Business Planning Considerations: Pricing and Cost Control Strategies
As you define your business model and delve further into the business planning process, you will need to consider how you will price your product or service and how you can control costs within your business.
Be prepared to explain your pricing strategy, covering these points:
How your pricing is structured — to cover all costs involved with purchasing your offering or to inspire additional purchases of features, services, or benefits; to feature a single price option or options for products at basic and premium levels; to be firmly maintained or frequently discounted through quantity discounts, contract rates, rebates, coupons, social media network deals, and other offers.
How you’ve determined that people will pay the prices you’ve set.
What discounts, price alterations, or pricing incentives you’ll employ, if necessary, to spur trial, repeat, or volume business, and how your revenue forecasts account for those pricing variances.
How your pricing compares with that of your competitors, including a discussion of how your competitors’ pricing policies have changed as a result of consumer or financial changes your market has undergone.
Pricing has always been an important factor in business success. Its importance is even greater in a recessionary economy.
As you develop your business model, consider not just how your business will achieve sales, but also how it will control costs that can erode your profits.

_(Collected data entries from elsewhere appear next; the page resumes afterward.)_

(* ===== verification/FloatError.v ===== *)
(** * Rounding errors

    The relative error of the multiplication and division of binary64
    numbers: away from overflow and underflow, the result of one operation
    differs from the exact one by at most 2^-53 of it.  The proofs follow the
    operations of [spec_float]: a significand is shifted to 53 bits while two
    bits record what is lost, and then rounded to nearest. *)
From S2P Require Import Prelude JsString JsNumber JsFixed.
From Stdlib Require Import SpecFloat QArith Qpower Qabs Lqa.

Open Scope Q_scope.

(** ** Powers of two *)

Definition pow2 (e : Z) : Q := 2 ^ e.

Lemma pow2_pos e : 0 < pow2 e.
Proof. by apply Qpower_0_lt. Qed.

Lemma pow2_add a b : pow2 (a + b) == pow2 a * pow2 b.
Proof. apply Qpower_plus. discriminate. Qed.

Lemma pow2_Z n : (0 <= n)%Z → pow2 n == inject_Z (2 ^ n).
Proof. intros H. unfold pow2. change 2 with (inject_Z 2). by rewrite <- Zpower_Qpower. Qed.

Lemma pow2_neg n : pow2 (- n) * pow2 n == 1.
Proof. rewrite <- pow2_add. by rewrite Z.add_opp_diag_l. Qed.

Lemma pow2_le a b : (a <= b)%Z → pow2 a <= pow2 b.
Proof. intros H. by apply Qpower_le_compat_l. Qed.

Lemma pow2_lt_inv a b : pow2 a < pow2 b → (a < b)%Z.
Proof.
  intros H. destruct (Z.lt_ge_cases a b) as [|Hab]; [done|]. apply pow2_le in Hab. lra.
Qed.

Lemma inject_le a b : inject_Z a <= inject_Z b ↔ (a <= b)%Z.
Proof. by rewrite <- Zle_Qle. Qed.

Lemma inject_lt a b : inject_Z a < inject_Z b ↔ (a < b)%Z.
Proof. by rewrite <- Zlt_Qlt. Qed.

(** ** Shifting *)

(** What the two bits of a shifted significand say about the lost part. *)
Definition lost (r s : bool) (t : Q) : Prop :=
  match r, s with
  | false, false => t == 0
  | false, true => 0 < t /\ t < 1 # 2
  | true, false => t == 1 # 2
  | true, true => 1 # 2 < t /\ t < 1
  end.

Definition represents (mrs : shr_record) (x : Q) : Prop :=
  (0 <= shr_m mrs)%Z /\ lost (shr_r mrs) (shr_s mrs) (x - inject_Z (shr_m mrs)).

Lemma shr_1_represents mrs x : represents mrs x → represents (shr_1 mrs) (x * (1 # 2)).
Proof.
  destruct mrs as [m r s]. intros [Hm H]. cbn [shr_m shr_r shr_s] in *.
  assert (∀ p, inject_Z (Zpos p~1) == 2 * inject_Z (Zpos p) + 1) as H1
    by (intros p; rewrite (Pos2Z.inj_xI p), inject_Z_plus, inject_Z_mult; reflexivity).
  assert (∀ p, inject_Z (Zpos p~0) == 2 * inject_Z (Zpos p)) as H0
    by (intros p; rewrite (Pos2Z.inj_xO p), inject_Z_mult; reflexivity).
  destruct m as [|[p|p|]|p]; [| | | |lia]; cbn [shr_1];
    (split; [cbn; lia|]); cbn [shr_m shr_r shr_s]; try specialize (H1 p); try specialize (H0 p);
    destruct r, s; cbn [lost orb] in *; change (inject_Z 0) with 0 in *; change (inject_Z 1) with 1 in *; lra.
Qed.

Lemma iter_represents n mrs x :
  represents mrs x → represents (SpecFloat.iter_pos shr_1 n mrs) (x * pow2 (Zneg n)).
Proof.
  assert (∀ a b, represents a b → ∀ c, b == c → represents a c) as Hext.
  { intros [m r s] b [Hm H] c E. split; [done|]. cbn in *. destruct r, s; cbn [lost] in *; lra. }
  revert mrs x. induction n as [n IH|n IH|]; intros mrs x H; cbn [SpecFloat.iter_pos].
  - eapply Hext; [apply IH, IH, shr_1_represents, H|].
    rewrite (ltac:(lia) : Zneg n~1 = (-1 + (Zneg n + Zneg n))%Z), !pow2_add.
    change (pow2 (-1)) with (1 # 2). ring.
  - eapply Hext; [apply IH, IH, H|]. rewrite (ltac:(lia) : Zneg n~0 = (Zneg n + Zneg n)%Z), pow2_add. ring.
  - by apply shr_1_represents.
Qed.

(** The number of bits of a significand. *)
Lemma digits_size p : digits2_pos p = Pos.size p.
Proof. induction p as [p IH|p IH|]; cbn; [by rewrite IH|by rewrite IH|done]. Qed.

Lemma digits_range p :
  (2 ^ (Zpos (digits2_pos p) - 1) <= Zpos p /\ Zpos p < 2 ^ Zpos (digits2_pos p))%Z.
Proof.
  rewrite digits_size. pose proof (Pos.size_gt p) as Hg. pose proof (Pos.size_le p) as Hl. split.
  - apply Pos2Z.pos_le_pos in Hl. rewrite Pos2Z.inj_pow, Pos2Z.inj_xO in Hl.
    apply (Z.mul_le_mono_pos_l _ _ 2); [lia|]. rewrite <- Z.pow_succ_r by lia.
    by replace (Z.succ (Zpos (Pos.size p) - 1)) with (Zpos (Pos.size p)) by lia.
  - apply Pos2Z.pos_lt_pos in Hg. by rewrite Pos2Z.inj_pow in Hg.
Qed.

Lemma digits_unique p d : (2 ^ (d - 1) <= Zpos p < 2 ^ d)%Z → Zpos (digits2_pos p) = d.
Proof.
  intros [H1 H2]. destruct (digits_range p) as [H3 H4].
  assert (0 < d)%Z by (destruct (Z.lt_ge_cases 0 d); [done|]; pose proof (Z.pow_le_mono_r 2 d 0); lia).
  assert (Zpos (digits2_pos p) - 1 < d)%Z by (apply (Z.pow_lt_mono_r_iff 2); lia).
  assert (d - 1 < Zpos (digits2_pos p))%Z by (apply (Z.pow_lt_mono_r_iff 2); lia). lia.
Qed.

(** ** Rounding *)

Definition eps : Q := pow2 (-53).

Lemma rounded_near mrs x :
  represents mrs x →
  let y := round_nearest_even (shr_m mrs) (loc_of_shr_record mrs) in
  (shr_m mrs <= y <= shr_m mrs + 1)%Z /\ inject_Z y - (1 # 2) <= x /\ x <= inject_Z y + (1 # 2).
Proof.
  destruct mrs as [m r s]. intros [Hm H]. cbn [shr_m shr_r shr_s] in *.
  destruct r, s; cbn [loc_of_shr_record round_nearest_even lost] in *; try destruct (Z.even m);
    (split; [lia|]); rewrite ?inject_Z_plus; change (inject_Z 1) with 1; lra.
Qed.

(** The lost part that a location stands for. *)
Definition located (l : location) (t : Q) : Prop :=
  match l with
  | loc_Exact => t == 0
  | loc_Inexact Lt => 0 < t /\ t < 1 # 2
  | loc_Inexact Eq => t == 1 # 2
  | loc_Inexact Gt => 1 # 2 < t /\ t < 1
  end.

Lemma located_represents m l x :
  (0 <= m)%Z → located l (x - inject_Z m) → represents (shr_record_of_loc m l) x.
Proof. intros Hm H. by destruct l as [|[]]. Qed.

Lemma fexp_normal k : (-900 <= k)%Z → fexp prec emax k = (k - 53)%Z.
Proof. intros H. unfold fexp, SpecFloat.emin, prec, emax. lia. Qed.

Lemma represents_floor mrs x : represents mrs x → inject_Z (shr_m mrs) <= x /\ x < inject_Z (shr_m mrs + 1).
Proof.
  destruct mrs as [m r s]. intros [Hm H]. rewrite inject_Z_plus. change (inject_Z 1) with 1.
  destruct r, s; cbn in *; lra.
Qed.

Lemma located_floor m l x : located l (x - inject_Z m) → inject_Z m <= x /\ x < inject_Z (m + 1).
Proof. rewrite inject_Z_plus. change (inject_Z 1) with 1. destruct l as [|[]]; cbn [located]; lra. Qed.

Lemma scaled_le v w a b : v * w == 1 → 0 < v → a * w <= b → a <= b * v.
Proof.
  intros E Hv H. assert (a == a * w * v) as -> by (rewrite <- Qmult_assoc, (Qmult_comm w), E; ring).
  apply Qmult_le_compat_r; lra.
Qed.

Lemma scaled_lt v w a b : v * w == 1 → 0 < v → b < a * w → b * v < a.
Proof.
  intros E Hv H. assert (a == a * w * v) as -> by (rewrite <- Qmult_assoc, (Qmult_comm w), E; ring).
  by apply Qmult_lt_compat_r.
Qed.

(** The first shift leaves at most 53 bits, all of them unless nothing is lost. *)
Lemma first_shift p ex lx x :
  located lx (x - inject_Z (Zpos p)) → (lx = loc_Exact ∨ 53 <= Zpos (digits2_pos p))%Z →
  (-900 <= Zpos (digits2_pos p) + ex <= 900)%Z →
  ∃ mrs e', shr_fexp prec emax (Zpos p) ex lx = (mrs, e') /\
    represents mrs (x * pow2 (ex - e')) /\ (0 < shr_m mrs < 2 ^ 53)%Z /\ (-953 <= e' <= 900)%Z /\
    (loc_of_shr_record mrs = loc_Exact ∨ (2 ^ 52 <= shr_m mrs)%Z).
Proof.
  intros Hx Hl He. set (d := Zpos (digits2_pos p)) in *. destruct (digits_range p) as [H1 H2]. fold d in H1, H2.
  unfold shr_fexp. change (Zdigits2 (Zpos p)) with d. rewrite fexp_normal by lia.
  replace (d + ex - 53 - ex)%Z with (d - 53)%Z by lia.
  pose proof (located_represents (Zpos p) lx x ltac:(lia) Hx) as Hr.
  destruct (Z.le_gt_cases (d - 53) 0) as [Hd|Hd].
  - exists (shr_record_of_loc (Zpos p) lx), ex. split; [by destruct (d - 53)%Z as [| |]; [| lia |]|].
    assert (shr_m (shr_record_of_loc (Zpos p) lx) = Zpos p) as Em by (by destruct lx as [|[]]). rewrite Em.
    assert (2 ^ d <= 2 ^ 53)%Z by (apply Z.pow_le_mono_r; lia).
    split_and!; [|lia|lia|unfold d in *; lia|lia|].
    + rewrite Z.sub_diag. destruct Hr as [Hr1 Hr2]. split; [done|]. rewrite Em in *.
      destruct lx as [|[]]; cbn [shr_record_of_loc shr_r shr_s lost] in *; change (pow2 0) with 1; lra.
    + destruct Hl as [-> |Hl]; [by left|]. right. by replace d with 53%Z in H1 by lia.
  - destruct (d - 53)%Z as [|n|n] eqn:En; [lia| |lia]. cbn [shr].
    exists (SpecFloat.iter_pos shr_1 n (shr_record_of_loc (Zpos p) lx)), (ex + Zpos n)%Z. split; [done|].
    replace (ex - (ex + Zpos n))%Z with (Zneg n) by lia. pose proof (iter_represents n _ _ Hr) as Hn.
    split; [done|]. destruct (represents_floor _ _ Hn) as [Hf1 Hf2].
    destruct (located_floor _ _ _ Hx) as [Hx1 Hx2].
    set (m := shr_m (SpecFloat.iter_pos shr_1 n (shr_record_of_loc (Zpos p) lx))) in *.
    pose proof (pow2_neg (Zpos n)) as Hpn. change (- Zpos n)%Z with (Zneg n) in Hpn.
    rewrite (pow2_Z (Zpos n)) in Hpn by lia. pose proof (pow2_pos (Zneg n)) as Hpos.
    assert (2 ^ 52 * 2 ^ Zpos n <= Zpos p)%Z as Hlow.
    { rewrite <- Z.pow_add_r by lia. by replace (52 + Zpos n)%Z with (d - 1)%Z by lia. }
    assert (Zpos p + 1 <= 2 ^ 53 * 2 ^ Zpos n)%Z as Hup.
    { rewrite <- Z.pow_add_r by lia. replace (53 + Zpos n)%Z with d by lia. lia. }
    apply inject_le in Hlow, Hup. rewrite inject_Z_mult in Hlow, Hup.
    set (w := inject_Z (2 ^ Zpos n)) in *. set (v := pow2 (Zneg n)) in *.
    assert (inject_Z (2 ^ 52) <= x * v) as H3 by (apply (scaled_le v w); [done|done|lra]).
    assert (x * v < inject_Z (2 ^ 53)) as H4 by (apply (scaled_lt v w); [done|done|lra]).
    assert (2 ^ 52 < m + 1)%Z by (apply inject_lt; lra). assert (m < 2 ^ 53)%Z by (apply inject_lt; lra).
    split_and!; [lia|lia|lia|lia|right; lia].
Qed.

(** The second shift only removes the bit of a carry. *)
Lemma second_shift y e :
  (0 < y <= 2 ^ 53)%Z → (-953 <= e <= 900)%Z →
  ∃ m e' r s, shr_fexp prec emax y e loc_Exact = (Build_shr_record (Zpos m) r s, e') /\ (e' <= 971)%Z /\
    inject_Z (Zpos m) * pow2 e' == inject_Z y * pow2 e.
Proof.
  intros [Hy Hy'] He. destruct (decide (y = 2 ^ 53)%Z) as [-> |Hne].
  - exists (2 ^ 52)%positive, (e + 1)%Z, false, false. unfold shr_fexp.
    change (Zdigits2 (2 ^ 53)) with 54%Z. rewrite fexp_normal by lia.
    replace (54 + e - 53 - e)%Z with 1%Z by lia. split; [done|]. split; [lia|]. rewrite pow2_add.
    change (pow2 1) with 2. change (inject_Z (2 ^ 53)) with (inject_Z (Zpos (2 ^ 52)) * 2). ring.
  - destruct y as [|p|p]; [lia| |lia]. exists p, e, false, false. unfold shr_fexp, shr_record_of_loc.
    cbn [Zdigits2]. destruct (digits_range p) as [H1 H2].
    assert (Zpos (digits2_pos p) - 1 < 53)%Z by (apply (Z.pow_lt_mono_r_iff 2); lia).
    assert (fexp prec emax (Zpos (digits2_pos p) + e) - e <= 0)%Z as Hf
      by (unfold fexp, SpecFloat.emin, prec, emax; lia).
    split; [|split; [lia|reflexivity]]. by destruct (_ - e)%Z as [| |]; [|lia|].
Qed.

Lemma near_multiply y x w e : 0 < w → Qabs (y - x) <= e * x → Qabs (y * w - x * w) <= e * (x * w).
Proof.
  intros Hw H. assert (y * w - x * w == (y - x) * w) as -> by ring.
  rewrite Qabs_Qmult, (Qabs_pos w) by lra. rewrite Qmult_assoc. apply Qmult_le_compat_r; lra.
Qed.

Lemma round_aux_near sx p ex lx x :
  located lx (x - inject_Z (Zpos p)) → (lx = loc_Exact ∨ 53 <= Zpos (digits2_pos p))%Z →
  (-900 <= Zpos (digits2_pos p) + ex <= 900)%Z →
  ∃ m e, binary_round_aux prec emax sx (Zpos p) ex lx = S754_finite sx m e /\
    Qabs (inject_Z (Zpos m) * pow2 e - x * pow2 ex) <= eps * (x * pow2 ex).
Proof.
  intros Hx Hl He. destruct (first_shift p ex lx x Hx Hl He) as (mrs & e1 & E1 & Hr & Hm & He1 & Hl1).
  unfold binary_round_aux. rewrite E1. destruct (rounded_near mrs _ Hr) as [Hy Hn].
  destruct (represents_floor mrs _ Hr) as [Hf _].
  set (y := round_nearest_even (shr_m mrs) (loc_of_shr_record mrs)) in *.
  destruct (second_shift y e1 ltac:(lia) He1) as (m & e2 & r & s & -> & He2 & Ev). cbn [shr_m].
  assert ((e2 <=? emax - prec)%Z = true) as -> by (apply Z.leb_le; unfold emax, prec; lia).
  exists m, e2. split; [done|]. rewrite Ev.
  assert (x * pow2 ex == x * pow2 (ex - e1) * pow2 e1) as ->.
  { rewrite <- Qmult_assoc, <- pow2_add. by rewrite Z.sub_add. }
  apply near_multiply; [apply pow2_pos|]. generalize dependent (x * pow2 (ex - e1)). intros x1 Hr Hn Hf.
  assert (0 <= inject_Z (shr_m mrs)) as Hm0 by (apply (inject_le 0); lia).
  assert (0 <= eps) by (apply Qlt_le_weak, pow2_pos).
  destruct Hl1 as [Hl1|Hl1].
  - assert (inject_Z y == x1) as ->.
    { unfold y. rewrite Hl1. cbn [round_nearest_even]. destruct mrs as [m' [] []]; try done.
      destruct Hr as [_ Hr]. cbn in *. lra. }
    assert (x1 - x1 == 0) as -> by ring. change (Qabs 0) with 0. apply Qmult_le_0_compat; lra.
  - apply Qle_trans with (1 # 2); [apply Qabs_Qle_condition; lra|].
    change (1 # 2) with (Qred (eps * inject_Z (2 ^ 52))). rewrite Qred_correct, !(Qmult_comm eps).
    apply Qmult_le_compat_r; [|done]. apply inject_le in Hl1. lra.
Qed.

(** ** Operations *)

(** The absolute value of a finite number, and the range in which nothing
    over- or underflows. *)
Definition mag (m : positive) (e : Z) : Q := inject_Z (Zpos m) * pow2 e.
Definition in_range (x : Q) : Prop := pow2 (-890) <= x /\ x <= pow2 890.

(** [y] is [x] up to the error of one rounding. *)
Definition near (x y : Q) : Prop := Qabs (y - x) <= eps * x.

Lemma mag_pos m e : 0 < mag m e.
Proof. apply Qmult_lt_0_compat; [by apply (inject_lt 0)|apply pow2_pos]. Qed.

Lemma mag_digits m e :
  pow2 (Zpos (digits2_pos m) + e - 1) <= mag m e /\ inject_Z (Zpos m + 1) * pow2 e <= pow2 (Zpos (digits2_pos m) + e).
Proof.
  destruct (digits_range m) as [H1 H2]. unfold mag. pose proof (pow2_pos e).
  replace (Zpos (digits2_pos m) + e - 1)%Z with (Zpos (digits2_pos m) - 1 + e)%Z by lia.
  rewrite !pow2_add, (pow2_Z (Zpos (digits2_pos m) - 1)), (pow2_Z (Zpos (digits2_pos m))) by lia.
  split; (apply Qmult_le_compat_r; [apply inject_le|]; [lia|lra]).
Qed.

Control costs in the following ways:
Reduce expenses by eliminating purchases that don’t contribute to your business and marketing strength, by finding lower-priced suppliers, by reducing payroll and benefit costs if doing so doesn’t risk the morale or vitality of your business, and by conserving and recycling both for cost savings and for environmental contribution.
Reduce your cost of sales by putting supplier purchases out for competitive bid, by negotiating for favorable prices and terms, by signing contracts for lower-cost bulk purchases, and by refining product designs and production process to shave unnecessary costs.
Eliminate unprofitable clients by helping them find businesses that can better address their needs, allowing you to focus on those who deliver greater bottom-line results for your business.
Reduce uncollected revenues with advance-payment and tighter credit policies, interest on past-due accounts, and termination of relationships with customers that cost your business more than they return.
Cost-control contributes to a healthier profit margin, which is the percentage of sales revenue that makes it to the bottom line as profit to your business. State your projected profit margin as part of your business model description.